▶ **Data for this exercise**
━━━━━━━━━━━━━━━━

(** Reading back the text of a rational gives it in lowest terms. *)
Lemma Rat_SetString_RatString (x : big.Rat) :
  bigtext.Rat_SetString (bigtext.RatString x) = Some (Qred x).
Proof.
  pose proof (RatString_chars x) as Hchars. revert Hchars.
  unfold bigtext.RatString. destruct (bigtext.IsInt x) eqn:EI; intros Hchars.
  - unfold bigtext.Rat_SetString.
    destruct (bigtext.Int_String (big.Num x)) eqn:ES.
    { exfalso. exact (Int_String_nonempty _ ES). }
    rewrite <- ES in *.
    rewrite (Int_String_no_bar (big.Num x)), scanDecimal_String.
    unfold bigtext.IsInt in EI. apply Pos.eqb_eq in EI.
    destruct x as [n d]. cbn [Qden big.Num Qnum] in *. subst d.
    rewrite Qred_integer. reflexivity.
  - set (a := bigtext.Int_String (big.Num x)) in *.
    set (b := bigtext.Int_String (big.Denom x)) in *.
    change (a ++ "/" ++ b) with (a ++ String "/" b) in *.
    unfold bigtext.Rat_SetString.
    destruct (a ++ String "/" b) eqn:ES.
    { exfalso. destruct a; discriminate ES. }
    rewrite <- ES.
    rewrite (IndexByte_app a b "/" (Int_String_no_bar (big.Num x))).
    rewrite substring_app_left, substring_app_right.
    unfold a, b, big.Denom.
    rewrite Int_SetString_String, scanDigits_String_pos.
    unfold big.Num. destruct x as [n d]. reflexivity.
Qed.

Lemma stringToRat_RatString (x : big.Rat) :
  stringToRat (bigtext.RatString x) = Ok (Qred x).
Proof.
  unfold stringToRat.
  rewrite (HasSuffix_none is_rat_char _ "%" (RatString_chars x) eq_refl).
  rewrite (Rat_SetString_RatString x). reflexivity.
Qed.

End Decimal.

Section Unmarshalling.

Local Open Scope string_scope.

(** Whatever the text, [UnmarshalText] either fails and hands the
    receiver back, or stores a segment built by [NewExecutionSegment]
    from 0 or a parsed start and from a parsed end. *)
Lemma UnmarshalText_cases (es : ExecutionSegment) (text : string) :
  (exists e, UnmarshalText es text = (es, Some e)) \/
  (exists f t segment,
      (f = zeroRat \/ exists fromStr, stringToRat fromStr = Ok f) /\
      (exists toStr, stringToRat toStr = Ok t) /\
      NewExecutionSegment f t = Ok segment /\
      UnmarshalText es text = (segment, None)).
Proof.
  unfold UnmarshalText.
  destruct (strings.ContainsRune text ":").
  - destruct (stringToRat (nth 0 (strings.SplitN2 text ":") "")) as [f|e] eqn:Ef;
      [|left; eexists; reflexivity].
    destruct (stringToRat (nth 1 (strings.SplitN2 text ":") "")) as [t|e] eqn:Et;
      [|left; eexists; reflexivity].
    destruct (NewExecutionSegment f t) as [segment|e] eqn:E;
      [|left; eexists; reflexivity].
    right. exists f, t, segment. repeat split.
    + right. eexists. exact Ef.
    + eexists. exact Et.
    + exact E.
  - destruct (stringToRat text) as [t|e] eqn:Et; [|left; eexists; reflexivity].
    destruct (NewExecutionSegment zeroRat t) as [segment|e] eqn:E;
      [|left; eexists; reflexivity].
    right. exists zeroRat, t, segment. repeat split.
    + left. reflexivity.
    + eexists. exact Et.
    + exact E.
Qed.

━━━━━━━━━━━━━━━━

▶ **Task goal**
Give back, unchanged, the run of lines in the listing above that begins at the line containing "destruct (a ++" and ends at the line containing "rewrite Int_SetString_String, scanDigits_String_pos.", both included.

▶ **Solution**
    destruct (a ++ String "/" b) eqn:ES.
    { exfalso. destruct a; discriminate ES. }
    rewrite <- ES.
    rewrite (IndexByte_app a b "/" (Int_String_no_bar (big.Num x))).
    rewrite substring_app_left, substring_app_right.
    unfold a, b, big.Denom.
    rewrite Int_SetString_String, scanDigits_String_pos.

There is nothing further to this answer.